Ha sopportato per anni di essere picchiata anche con pezzi di vetro e chiodi, insieme ai suoi tre figli minorenni.
Poi l’ultimo episodio, alla vigilia di Ferragosto, quando l’uomo avrebbe minacciato la moglie, lanciandole contro un coltello.
La donna,quindi, ha chiamato i carabinieri ed il marito , di 49 anni, di Castel Ritaldi è stato denunciato a piede libero. Ma, nei suoi confronti, il gip del tribunale di Spoleto, su richiesta del pm, ha anche disposto l’allontanamento coatto.
Le violenze erano cominciate nel 2002. L’uomo avrebbe sottoposto la moglie e i tre figli ad una serie di violenze: non solo percosse a mani nude, ma anche con l’utilizzo di vari arnesi, come manici di scopa, martelli, fil di ferro e, come detto, pezzi di vetro e chiodi.
Altri episodi che hanno visto vittime le donne si registrano in regione.
Gli agenti della volante di Terni hanno arrestato per sequestro di persona un tunisino di 45 anni che ossessionato dalla gelosia teneva segregata in casa, in via Quattro Macine, la sua convivente, una bulgara di 34. È stata la sorella di quest’ ultima a chiamare il 113. L’uomo si era barricato all’ interno dell’ appartamento. Dopo una breve trattativa con gli agenti il tunisino ha aperto la porta. Era privo di documenti ed è stato portato in questura.
È risultato che era senza permesso di soggiorno e che era stato più volte denunciato.

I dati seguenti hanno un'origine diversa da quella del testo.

(** C9: recovery does not roll the modal state back.  When the [try] block
    raises a serial exception, the position it leaves is the one the
    parameter words produced; the [except] clause keeps it, and the
    re-attempt applies the same parameter words to it again; so in
    Incremental mode, after one recovered fault, each axis has had the
    values of its words added to it twice. *)
Theorem recovered_fault_reapplies_words
    (k : nat) (gcode : GCode) (self s1 s3 s5 : Parser) (msg : string)
    (r : result unit) :
  executeGCode_try (S k) gcode self = (Exc (SerialException msg), s1) ->
  executeGCode_except (S k) s1 = (Val tt, s3) ->
  executeGCode_try k gcode s3 = (r, s5) ->
  let once := applyWords (params gcode) self in
  (posX s1, posY s1, posZ s1) = (posX once, posY once, posZ once)
  /\ (posX s3, posY s3, posZ s3) = (posX once, posY once, posZ once)
  /\ executeGCode (S (S k)) gcode self = executeGCode (S k) gcode s3
  /\ (posX s5, posY s5, posZ s5)
     = (posX (applyWords (params gcode) s3),
        posY (applyWords (params gcode) s3),
        posZ (applyWords (params gcode) s3))
  /\ (absolutepositionmode self = false ->
      posX s5
      = shift "X" (params gcode) (shift "X" (params gcode) (posX self))
      /\ posY s5
         = shift "Y" (params gcode) (shift "Y" (params gcode) (posY self))
      /\ posZ s5
         = shift "Z" (params gcode) (shift "Z" (params gcode) (posZ self))).
Proof.
  intros Hfault Hexc Hagain once.
  destruct (try_raises _ _ _ _ _ Hfault) as (Hnf & _ & Habs).
  destruct (try_leaves _ _ _ _ _ Hfault Hnf)
    as (X1 & Y1 & Z1 & _ & _ & _).
  destruct (except_completes _ _ _ Hexc) as (_ & _ & Hf).
  unfold modal_fields in Hf. injection Hf as HX HY HZ _ _ _ _ _ _ Ha3.
  destruct (try_leaves _ _ _ _ _ Hagain Hnf)
    as (X5 & Y5 & Z5 & _ & _ & _).
  fold once in X1, Y1, Z1.
  split; [now rewrite X1, Y1, Z1|].
  split; [now rewrite HX, HY, HZ, X1, Y1, Z1|].
  split.
  { rewrite (executeGCode_handles _ _ _ _ _ Hfault).
    unfold bind. now rewrite Hexc. }
  split; [now rewrite X5, Y5, Z5|].
  intros Hinc.
  assert (Hinc3 : absolutepositionmode s3 = false) by congruence.
  destruct (applyWords_incremental (params gcode) self Hinc)
    as (IX & IY & IZ).
  destruct (applyWords_incremental (params gcode) s3 Hinc3)
    as (JX & JY & JZ).
  rewrite X5, Y5, Z5, JX, JY, JZ, HX, HY, HZ, X1, Y1, Z1.
  unfold once. rewrite IX, IY, IZ. repeat split; reflexivity.
Qed.

End Translator.

(** ** Concrete runs *)

#[local] Abbreviation bench_executeGCode :=
  (executeGCode bench_firmware bench_response).
#[local] Abbreviation bench_parseLine :=
  (parseLine bench_firmware bench_response unordered bench_default_word).
#[local] Abbreviation bench_run :=
  (run bench_firmware bench_response unordered bench_default_word).
#[local] Abbreviation bench_restart :=
  (DeskCNC.restart_device bench_firmware bench_response).

(** A rapid move to X10 is accepted; the line Y5 that follows is executed
    as a rapid move to X10 Y5. *)
Lemma parseLine_modal_carry_over_witness :
  let self := init accepting_twice_port in
  let s1 := snd (bench_executeGCode 3 rapid_X10 self) in
  is_motion (type rapid_X10) = true
  /\ bench_executeGCode 3 rapid_X10 self = (Val tt, s1)
  /\ gcodes line_Y5 = []
  /\ mode self = GCodeLinearMove
  /\ mode s1 = GCodeRapidMove
  /\ exists c10 c10_5,
       rapid_command 10 0 0 = inr c10
       /\ rapid_command 10 5 0 = inr c10_5
       /\ plog (snd (bench_parseLine 3 line_Y5 s1))
          = [framed c10; STATUS_FRAME; framed c10_5; STATUS_FRAME].
Proof.
  cbv zeta.
  assert (H1 : bench_executeGCode 3 rapid_X10 (init accepting_twice_port)
               = (Val tt,
                  snd (bench_executeGCode 3 rapid_X10
                         (init accepting_twice_port))))
    by (vm_compute; reflexivity).
  split; [reflexivity|]. split; [exact H1|]. split; [reflexivity|].
  split; [reflexivity|].
  split.
  - exact (proj1 (parseLine_modal_carry_over bench_firmware bench_response
                    unordered bench_default_word 1 3 rapid_X10 line_Y5
                    _ _ eq_refl H1 eq_refl)).
  - eexists. eexists.
    split; [vm_compute; reflexivity|].
    split; vm_compute; reflexivity.
Defined.

(** C7, as stated, fails: after an accepted rapid move to X10, the line
    X20 F500 holds parameter words only, yet nothing is re-issued: the
    words are applied (X is 20, the feed rate 500) and not a single frame
    is written, the answers of the device staying unread; the line X20, on
    which the parser finds no gcode, does re-issue the rapid move. *)
Lemma line_with_F_word_reissues_nothing :
  let self := init accepting_twice_port in
  let s1 := snd (bench_executeGCode 3 rapid_X10 self) in
  let s2 := snd (bench_parseLine 3 line_X20_F500 s1) in
  fst (bench_executeGCode 3 rapid_X10 self) = Val tt
  /\ mode s1 = GCodeRapidMove
  /\ fst (bench_parseLine 3 line_X20_F500 s1) = Val tt
  /\ plog s2 = plog s1
  /\ incoming (device s2) = accepting
  /\ (posX s2, feedrate s2, mode s2) = (20%float, 500%float, GCodeRapidMove)
  /\ exists c20,
       rapid_command 20 0 0 = inr c20
       /\ plog (snd (bench_parseLine 3 line_X20 s1))
          = plog s1 ++ [framed c20; STATUS_FRAME].
Proof.
  cbv zeta. split; [vm_compute; reflexivity|].
  split; [vm_compute; reflexivity|]. split; [vm_compute; reflexivity|].
  split; [vm_compute; reflexivity|]. split; [vm_compute; reflexivity|].
  split; [vm_compute; reflexivity|].
  eexists. split; vm_compute; reflexivity.
Qed.

(** A linear move asking for 2000 mm/min goes out at 1620 mm/min: the feed
    field of its frame holds 2085, which is 3378400 / 1620 truncated. *)
Lemma linear_move_feed_is_clamped_witness :
  type fast_move = GCodeLinearMove
  /\ feedrate (applyWords (params fast_move) (init accepting_twice_port))
     = 2000%float
  /\ clamp_feed
       (feedrate (applyWords (params fast_move) (init accepting_twice_port)))
     = 1620%float
  /\ exists c pos fb more,
       linear_command 10 0 0 1620 = inr c
       /\ c = [0x40; 0x4D] ++ pos ++ fb ++ bytearray 7
       /\ encodeFeedrate 1620 = inr fb
       /\ decodeFeed fb = 2085
       /\ plog (snd (bench_executeGCode 3 fast_move
                       (init accepting_twice_port)))
          = framed c :: more.
Proof.
  split; [reflexivity|]. split; [reflexivity|].
  destruct (linear_move_feed_is_clamped bench_firmware bench_response 1
              fast_move (init accepting_twice_port) eq_refl)
    as (Hhi & _ & _ & Hframe).
  split; [apply Hhi; reflexivity|].
  assert (Hc : exists c, linear_command 10 0 0 1620 = inr c)
    by (eexists; vm_compute; reflexivity).
  destruct Hc as [c Hc].
  destruct (Hframe c Hc) as ((pos & fb & Hfb & Elay) & Hlog).
  destruct (Hlog eq_refl) as [more Hmore].
  exists c, pos, fb, more.
  split; [exact Hc|]. split; [exact Elay|]. split; [exact Hfb|].
  split; [|exact Hmore].
  assert (E : encodeFeedrate 1620 = inr [0x25; 0x08])
    by (vm_compute; reflexivity).
  change (encodeFeedrate 1620 = inr fb) in Hfb.
  rewrite E in Hfb. injection Hfb as <-. reflexivity.
Defined.
(** The file of view [idx] (lines 338-341). *)
Definition view_path (output_dir : string) (view : Z * (Z * Z)) : string :=
  let '(idx, (elev, azim)) := view in
  os_path_join output_dir
    ("puzzle_view_" ++ str (idx + 1) ++ "_e" ++ str elev
       ++ "_a" ++ str azim ++ ".png").



Definition centers_of (r : Result Run) : option (list Placement) :=
  match r with
  | Ok run => Some (run_centers run)
  | Raise _ => None
  end.

Definition piece_count_of (r : Result Run) : option Z :=
  match r with
  | Ok run => Some (piece_count (mesh_info (report run)))
  | Raise _ => None
  end.

(** A run that raises instead of returning a report. *)
Definition rejected (r : Result Run) : Prop := exists e, r = Raise e.

End Pipeline.

(** ** The statements of the specification that the code is compared with *)

(** GridPartitioner, as specified: for bounds [(min, max)] and [n]
    divisions the cut sequence exists, has [n + 1] entries, is strictly
    increasing and [cuts[t] = min + t * (max - min) / n]. *)
Definition cuts_as_specified (min max : Q) (n : Z) : Prop :=
  exists cuts : list Q,
    linspace min max (n + 1) = Some cuts /\
    length cuts = Z.to_nat (n + 1) /\
    strictly_increasing cuts /\
    forall t : nat, (t <= Z.to_nat n)%nat ->
      (nth t cuts 0 == min + inject_Z (Z.of_nat t) * (max - min) / inject_Z n)%Q.

(** Run statistics, as specified for divisions [(nx, ny, nz)]:
    [total_possible_pieces == nx*ny*nz],
    [0 <= piece_count <= total_possible_pieces] and
    [success_rate == piece_count/total_possible_pieces], reported as [0%]
    when [total_possible_pieces] is 0. *)
Definition statistics_as_specified (divisions : Z * Z * Z) (m : MeshInfo)
  : Prop :=
  let '(nx, ny, nz) := divisions in
  total_possible_pieces m = nx * ny * nz /\
  0 <= piece_count m <= total_possible_pieces m /\
  success_rate m =
    (if total_possible_pieces m =? 0 then ZeroPercent
     else Percent1f (inject_Z (piece_count m)
                     / inject_Z (total_possible_pieces m) * 100)%Q).

(** The declared constraints on the invocation parameters: each division
    count and [locks_per_face] at least 1, [socket_tolerance] above 1.0, a
    non-negative [seed]. *)
Definition within_constraints (p : Params) : Prop :=
  let '(nx, ny, nz) := divisions p in
  1 <= nx /\ 1 <= ny /\ 1 <= nz /\ 1 <= locks_per_face p /\
  (1 < socket_tolerance p)%Q /\ 0 <= seed p.

(** ** A symbolic collaborator

    Solids are the terms of the operations that built them, so that a run
    can be evaluated and its result read back; which calls raise is chosen by
    a [Faults] record.  The generator is a small linear congruential one. *)

Module Symbolic.

#[local] Unset Elimination Schemes.
Inductive Sym : Type :=
| Loaded (path : string)
| Cylinder (radius height : Q) (sections : Z)
| Icosphere (subdivisions : Z) (radius : Q)
| Box (extents : Vec3)
| Translated (s : Sym) (v : Vec3)
| Scaled (s : Sym) (factor : Q)
| Transformed (s : Sym) (m : Matrix)
| Union (l : list Sym)
| Difference (l : list Sym)
| Concatenated (l : list Sym)
| Intersection (a b : Sym)
| Cleaned (s : Sym).
#[local] Set Elimination Schemes.

Record Faults : Type := mkFaults {
  load_raises : string -> bool;
  union_raises : list Sym -> bool;
  difference_raises : list Sym -> bool;
  intersection_raises : Sym -> Sym -> bool;
  intersection_empty : Sym -> bool;
  process_raises : Sym -> bool;
  export_raises : Sym -> string -> bool;
  draw_raises : Sym -> bool;
  savefig_raises : string -> bool;
  loaded_bounds : option (Vec3 * Vec3)
}.

(** No call raises; the input solid is the unit cube. *)
Definition no_faults : Faults :=
  mkFaults (fun _ => false) (fun _ => false) (fun _ => false)
           (fun _ _ => false) (fun _ => false) (fun _ => false)
           (fun _ _ => false) (fun _ => false) (fun _ => false)
           (Some ((0, 0, 0), (1, 1, 1))%Q).

(** Cleaning a piece raises (the input mesh itself is cleaned without
    error). *)
Definition cleanup_raises : Faults :=
  mkFaults (fun _ => false) (fun _ => false) (fun _ => false)
           (fun _ _ => false) (fun _ => false)
           (fun s => match s with
                     | Intersection _ _ | Union _ | Difference _ => true
                     | _ => false
                     end)
           (fun _ _ => false) (fun _ => false) (fun _ => false)
           (Some ((0, 0, 0), (1, 1, 1))%Q).

(** Every boolean union and difference raises. *)
Definition booleans_raise : Faults :=
  mkFaults (fun _ => false) (fun _ => true) (fun _ => true)
           (fun _ _ => false) (fun _ => false) (fun _ => false)
           (fun _ _ => false) (fun _ => false) (fun _ => false)
           (Some ((0, 0, 0), (1, 1, 1))%Q).

Definition guard {A : Type} (raises : bool) (a : A) : option A :=
  if raises then None else Some a.

Definition trimesh (f : Faults) : Trimesh := {|
  Solid := Sym;
  load_mesh := fun path => guard (load_raises f path) (Loaded path);
  remove_duplicate_faces := fun s => Some s;
  remove_degenerate_faces := fun s => Some s;
  fill_holes := fun s => Some s;
  process := fun s => guard (process_raises f s) (Cleaned s);
  export := fun s path => negb (export_raises f s path);
  mesh_bounds := fun _ => loaded_bounds f;
  is_watertight := fun _ => true;
  intersection := fun a b =>
    guard (intersection_raises f a b) (Intersection a b);
  is_empty := fun s => intersection_empty f s;
  creation_cylinder := Cylinder;
  creation_icosphere := Icosphere;
  creation_box := Box;
  apply_translation := Translated;
  apply_scale := Scaled;
  apply_transform := Transformed;
  boolean_union := fun l => guard (union_raises f l) (Union l);
  boolean_difference := fun l => guard (difference_raises f l) (Difference l);
  util_concatenate := Concatenated
|}.

Definition lcg_modulus : Z := 64.

Definition lcg : PyRandom := {|
  Gen := Z;
  seed_state := fun seed => Z.abs seed mod lcg_modulus;
  random := fun g =>
    let g' := (5 * g + 3) mod lcg_modulus in
    (inject_Z g' / inject_Z lcg_modulus, g')%Q;
  np_random_seed := fun seed => (0 <=? seed) && negb (4294967296 <=? seed)
|}.

Definition pyplot (f : Faults) : @Pyplot (trimesh f) :=
  @Build_Pyplot (trimesh f) Q
    (fun sample => sample)
    (fun (s : Sym) _ => negb (draw_raises f s))
    (fun path => negb (savefig_raises f path)).

Definition os : OS := {| makedirs := fun _ => true |}.

(** [generate_puzzle_from_stl] against the symbolic collaborator. *)
Definition run (f : Faults) (p : Params) (g0 : Z)
  : Result (@Run (trimesh f) lcg (pyplot f)) :=
  @generate_puzzle_from_stl (trimesh f) lcg (pyplot f) os p g0.

(** The defaults of the signature (lines 64-72) with a given [divisions]. *)
Definition default_params (divisions : Z * Z * Z) : Params :=
  mkParams "input.stl" divisions 3 0.3 0.5 0.4 1.06 42 "printable_puzzle".

End Symbolic.

(** ** Further observations of the pipeline *)

From Stdlib Require DecimalPos DecimalZ.

Section Placements.
Context `{TM : Trimesh} `{RNG : PyRandom}.

(** The centers the three face steps build from the generator [g]
    (lines 173-177, 206-210, 239-243). *)
Definition x_center (x1 y0 y1 z0 z1 : Q) (g : Gen) : Vec3 :=
  let (cy, g) := uniform (y0 + 0.2 * (y1 - y0)) (y1 - 0.2 * (y1 - y0)) g in
  let (cz, _) := uniform (z0 + 0.2 * (z1 - z0)) (z1 - 0.2 * (z1 - z0)) g in
  (x1, cy, cz).

Definition y_center (x0 x1 y1 z0 z1 : Q) (g : Gen) : Vec3 :=
  let (cx, g) := uniform (x0 + 0.2 * (x1 - x0)) (x1 - 0.2 * (x1 - x0)) g in
  let (cz, _) := uniform (z0 + 0.2 * (z1 - z0)) (z1 - 0.2 * (z1 - z0)) g in
  (cx, y1, cz).

Definition z_center (x0 x1 y0 y1 z1 : Q) (g : Gen) : Vec3 :=
  let (cx, g) := uniform (x0 + 0.2 * (x1 - x0)) (x1 - 0.2 * (x1 - x0)) g in
  let (cy, _) := uniform (y0 + 0.2 * (y1 - y0)) (y1 - 0.2 * (y1 - y0)) g in
  (cx, cy, z1).

(** The generator draws in [0, 1), as [random.random()] does. *)
Definition unit_interval_generator : Prop :=
  forall g : Gen, (0 <= fst (random g) < 1)%Q.
(** C2, amended: an element of the ticker input that contains a "." gets
    no exchange suffix; the piece that takes its place in the joined
    output, in both revisions, is the element trimmed and upper-cased. *)
Theorem dotted_ticker_gets_no_suffix (payload : Payload) (i : nat) (t : string) :
  JsString.split "," (tickers payload) !! i = Some t ->
  JsString.includes "." t = true ->
  let pieces :=
    normalize_ticker (exchange payload) <$> JsString.split "," (tickers payload) in
  normalize_tickers payload = JsString.join "," pieces
  /\ Rev0.normalize_tickers payload = JsString.join ", " pieces
  /\ pieces !! i = Some (JsString.toUpperCase (JsString.trim t)).
Proof.
  intros Hi Ht pieces. repeat split.
  subst pieces. rewrite list_lookup_fmap, Hi. simpl.
  rewrite (normalize_ticker_dotted _ _ Ht). reflexivity.
Qed.

Lemma dotted_ticker_gets_no_suffix_witness :
  normalize_tickers (sample_payload "tcs, reliance.bo") = "TCS.NS,RELIANCE.BO"
  /\ Rev0.normalize_tickers (sample_payload "tcs, reliance.bo")
     = "TCS.NS, RELIANCE.BO"
  /\ (normalize_ticker "NS" <$> JsString.split "," "tcs, reliance.bo") !! 1
     = Some "RELIANCE.BO".
Proof.
  destruct (dotted_ticker_gets_no_suffix (sample_payload "tcs, reliance.bo")
              1 " reliance.bo" eq_refl eq_refl) as (H1 & H2 & H3).
  split; [exact H1|]. split; [exact H2|exact H3].
Defined.

(** C4: an element that, trimmed and upper-cased, contains no "." is
    replaced by itself followed by exactly one [.{exchange}] suffix, and the
    pieces are joined with commas in input order. *)
Theorem undotted_ticker_gets_one_suffix (payload : Payload) (i : nat) (t : string) :
  JsString.split "," (tickers payload) !! i = Some t ->
  JsString.includes "." (JsString.toUpperCase (JsString.trim t)) = false ->
  let base := JsString.toUpperCase (JsString.trim t) in
  let pieces :=
    normalize_ticker (exchange payload) <$> JsString.split "," (tickers payload) in
  normalize_tickers payload = JsString.join "," pieces
  /\ get_opt "Ticker " (requestBody payload) = VStr (JsString.join "," pieces)
  /\ length pieces = length (JsString.split "," (tickers payload))
  /\ pieces !! i = Some (base +:+ "." +:+ exchange payload)
  /\ JsString.occurrences "." (base +:+ "." +:+ exchange payload)
     = 1 + JsString.occurrences "." (exchange payload).
Proof.
  intros Hi Hbase base pieces. subst base pieces. split; [reflexivity|].
  split; [unfold requestBody; simpl; rewrite lookup_insert_eq; reflexivity|].
  split; [apply length_fmap|]. split.
  - rewrite list_lookup_fmap, Hi. simpl. unfold normalize_ticker.
    rewrite Hbase. reflexivity.
  - rewrite occurrences_app, (occurrences_not_included _ _ Hbase).
    reflexivity.
Qed.

Lemma undotted_ticker_gets_one_suffix_witness :
  normalize_tickers (sample_payload " aaa ,bbb") = "AAA.NS,BBB.NS"
  /\ get_opt "Ticker " (requestBody (sample_payload " aaa ,bbb"))
     = VStr "AAA.NS,BBB.NS"
  /\ JsString.occurrences "." "AAA.NS" = 1.
Proof.
  destruct (undotted_ticker_gets_one_suffix (sample_payload " aaa ,bbb")
              0 " aaa " eq_refl eq_refl) as (H1 & H2 & _ & _ & H3).
  split; [exact H1|]. split; [exact H2|exact H3].
Defined.

(** ** Per-record validation (lines 182-199) *)

Lemma mark_invalid_fields (m : gmap string value) (reason : value) :
  exists m' : gmap string value,
    mark_invalid (VObj m) reason = VObj m'
    /\ m' !! "isInvalid" = Some (VBool true)
    /\ m' !! "invalidReason" = Some reason
    /\ (forall k : string,
          k <> "isInvalid" -> k <> "invalidReason" -> m' !! k = m !! k).
Proof.
  eexists. split; [reflexivity|]. split; [|split].
  - rewrite lookup_insert_ne by discriminate. apply lookup_insert_eq.
  - apply lookup_insert_eq.
  - intros k Hk1 Hk2. rewrite !lookup_insert_ne by congruence. reflexivity.
Qed.

Lemma validate_record_error (m : gmap string value) (e : value) :
  m !! "error" = Some e -> truthy e = true ->
  validate_record (VObj m)
  = inr (mark_invalid (VObj m) (js_or (default VUndefined (m !! "details")) e)).
Proof.
  intros He Ht. unfold validate_record. simpl. rewrite He. simpl.
  rewrite Ht. reflexivity.
Qed.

Per lui comunque sono scattate le manette per il reato di sequestro di persona ed è stato condotto in carcere .
Sempre a Terni un uomo di 55 anni è stato denunciato dalla polizia per estorsione La sua giovane convivente, una ucraina di 31 anni, voleva lasciarlo e lui le aveva preso il passaporto pretendendo 3.000 euro per restituirlo.